Octaploid Meth‐A cells are established from a highly polyploidized cell population

.  Tetraploid Meth‐A cells were polyploidized by demecolcin, an inhibitor of spindle fibre formation in M phase, and then released from the drug 1, 2, 3 and 4 days after the addition. Octaploid cells were successfully established from cell populations including hexadecaploid cells produced by 2, 3 and 4 days of exposure to demecolcin. One‐day‐treated cells were polyploidized octaploid cells, but they returned to tetraploid cells. All of the octaploid Meth‐A cells showed essentially the same features. The octaploid Meth‐A cells had eight homologous chromosomes and double the DNA content of the parent tetraploid cells.
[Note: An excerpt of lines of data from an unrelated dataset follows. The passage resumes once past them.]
(* ===== verification/RouteFacts.v ===== *)
(** * The relay's facts server (ops/selfheal/route_facts_http.py)

    [collect] builds the facts document of the relay from the processes of two
    units, the MediaMTX API and the copy status file; [CopyHeartbeat] turns changes
    of the copy record into ages on the boot-time clock; [do_GET] answers one
    request.  The theorems connect this producer with its consumer, [RouteSample].

    [UnitNotRunning] is the [ValueError] with message unit_not_running.  The
    observer module the server is given (fingerprint file, provider and copy
    facts) is code outside this file: its results are arguments. *)
From Stdlib Require Import Ascii.
From S2P Require Import Prelude PyVal Clock RouteAssessment Fallback RouteSample.

Definition MAX_BYTES : Z := 16384.
Definition COPY_FIELDS : list string :=
  ["schema"; "pid"; "boot_id"; "session"; "destination_fingerprint"; "updated_at"; "state";
   "output_bytes"; "video_packets"; "audio_packets"; "last_progress_at"].

(** ** Documents for a stopped unit *)

(** The readings one document takes: host identity, UTC text, monotonic and
    boot-time clocks. *)
Record host : Type := Host {
  hs_identity : host_identity; hs_utc : string; hs_mono : Q; hs_boot : Q }.

Definition offline : pyval :=
  VDict [("available", VBool false); ("ready", VBool false); ("online", VBool false);
         ("content_state", VStr "OFFLINE"); ("connection_id", VNone); ("bytes", VInt 0)].

Definition relay_doc (h : host) (relay input destinations : pyval) : pyval :=
  VDict [("schema", VStr "stream.relay_raw.v1"); ("host_id", VStr "relay-host");
         ("boot_id", VStr (h_boot (hs_identity h))); ("machine_id_sha256", VStr (h_machine (hs_identity h)));
         ("observed_at", VStr (hs_utc h)); ("monotonic_seconds", VFloat (Fin (hs_mono h)));
         ("observed_boottime_seconds", VFloat (Fin (hs_boot h)));
         ("relay", relay); ("input", input); ("destinations", destinations)].

Definition stopped_relay_facts (h : host) : pyval :=
  VDict [("schema", VStr "stream_v3.route_facts.v1");
         ("relay_availability", VDict [("schema", VStr "stream_v3.relay_availability.v1");
                                       ("state", VStr "STOPPED"); ("reason", VStr "unit_not_running")]);
         ("relay", relay_doc h (VDict [("active", VBool false); ("pid", VInt 0)]) offline (VDict []));
         ("youtube_copy", VNone)].

Definition unavailable_copy_facts (h : host) (media_pid : Z) (fingerprint : string) : pyval :=
  VDict [("schema", VStr "stream_v3.route_facts.v1");
         ("relay", relay_doc h (VDict [("active", VBool true); ("pid", VInt media_pid)]) VNone (VDict []));
         ("youtube_copy", VNone);
         ("copy_availability", VDict [("schema", VStr "stream_v3.copy_availability.v1");
                                      ("state", VStr "STOPPED"); ("reason", VStr "unit_not_running");
                                      ("pid", VInt 0); ("destination_fingerprint", VStr fingerprint)])].

Definition legacy_input_facts (path : pyval) : res pyval :=
  let! ready := idx path "ready" in
  let! src := get path "source" in
  let! id := get (py_or src (VDict [])) "id" in
  let! inbound := get path "inboundBytes" in
  let! bytes := getd path "bytesReceived" inbound in
  Ok (VDict [("available", VBool true); ("ready", ready); ("connection_id", id); ("bytes", bytes)]).

(** ** [CopyHeartbeat] *)
Module CopyHeartbeat.
Record key : Type := Key {
  k_path : string; k_boot : pyval; k_pid : pyval; k_session : pyval; k_destination : pyval }.
Definition key_eq (a b : key) : bool :=
  String.eqb (k_path a) (k_path b) && py_eq (k_boot a) (k_boot b) && py_eq (k_pid a) (k_pid b)
  && py_eq (k_session a) (k_session b) && py_eq (k_destination a) (k_destination b).

Record state : Type := mk {
  identity : option key; digest : option string; changed_at : Q; confirmed : bool }.
Definition init : state := mk None None 0 false.

Record report : Type := Report { age_seconds : Q; r_confirmed : bool; new_observation : bool }.

(** [{k: value[k] for k in COPY_FIELDS}] *)
Fixpoint project (value : pyval) (ks : list string) : res (list (string * pyval)) :=
  match ks with
  | [] => Ok []
  | k :: ks' => let! x := idx value k in let! rest := project value ks' in Ok ((k, x) :: rest)
  end.

Section Observe.
Context `{Digest}.

Definition key_of (value : pyval) (path : string) : res key :=
  let! b := idx value "boot_id" in
  let! p := idx value "pid" in
  let! s := idx value "session" in
  let! d := idx value "destination_fingerprint" in
  Ok (Key path b p s d).

Definition report_of (s : state) (now : Q) (changed : bool) : report :=
  Report (qmax 0 (now - changed_at s)) (confirmed s) changed.

(** The comparison of the record with the previous one. *)
Definition advance (s : state) (k : key) (dg : string) (now : Q) : state * report :=
  if negb (match identity s with Some k' => key_eq k k' | None => false end)
  then let s' := mk (Some k) (Some dg) now false in (s', report_of s' now false)
  else if negb (match digest s with Some d => String.eqb dg d | None => false end)
  then let s' := mk (identity s) (Some dg) now true in (s', report_of s' now true)
  else (s, report_of s now false).

Definition observe (s : state) (value : pyval) (path : string) (now : Q) : res (state * report) :=
  let! k := key_of value path in
  let! fields := project value COPY_FIELDS in
  let! dg := json_digest (VDict fields) in
  Ok (advance s k dg now).
End Observe.

Definition report_py (r : report) : pyval :=
  VDict [("schema", VStr "stream_v3.copy_observation.v1"); ("age_seconds", VFloat (Fin (age_seconds r)));
         ("confirmed", VBool (r_confirmed r)); ("new_observation", VBool (new_observation r))].
End CopyHeartbeat.

(** ** [bound_copy] *)
Definition bound_copy_body (value : pyval) (pid : Z) (boot fingerprint : string) : res bool :=
  is_at value "schema" "stream_v3.youtube_forward.v1"
  &&! (let! x := idx value "pid" in Ok (is_int x && (int_val x =? pid) && (0 <? pid)))
  &&! is_at value "boot_id" boot &&! is_at value "destination_fingerprint" fingerprint
  &&! Ok (slen fingerprint =? 64) &&! Ok (all_chars is_hex fingerprint)
  &&! (let! x := idx value "session" in Ok (is_int x && (0 <? int_val x)))
  &&! (let! x := idx value "state" in Ok (in_strs x ["FLOWING"; "CONNECTING"; "ERROR"]))
  &&! rall (counter_at value) ["output_bytes"; "video_packets"; "audio_packets"]
  &&! rall (short_at 40 value) ["updated_at"; "last_progress_at"].
Definition bound_copy (value : pyval) (pid : Z) (boot fingerprint : string) : res bool :=
  match bound_copy_body value pid boot fingerprint with
  | Err (EKey | EType) => Ok false
  | r => r
  end.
The doubling time of octaploid Meth‐A cells was 30.2 h, somewhat longer than the 28.3 and 24.0 h of tetraploid and diploid cells, respectively. The fractions of cells in the G 1 , S and G 2 /M phases were essentially the same in diploid, tetraploid and octaploid Meth‐A cells. The cell volume of octaploid Meth‐A cells was about two times that of the tetraploid cells. It was concluded that octaploid Meth‐A cells were established from transient hexadecaploid cells produced by the polyploidization of tetraploid cells that had been established from diploid cells.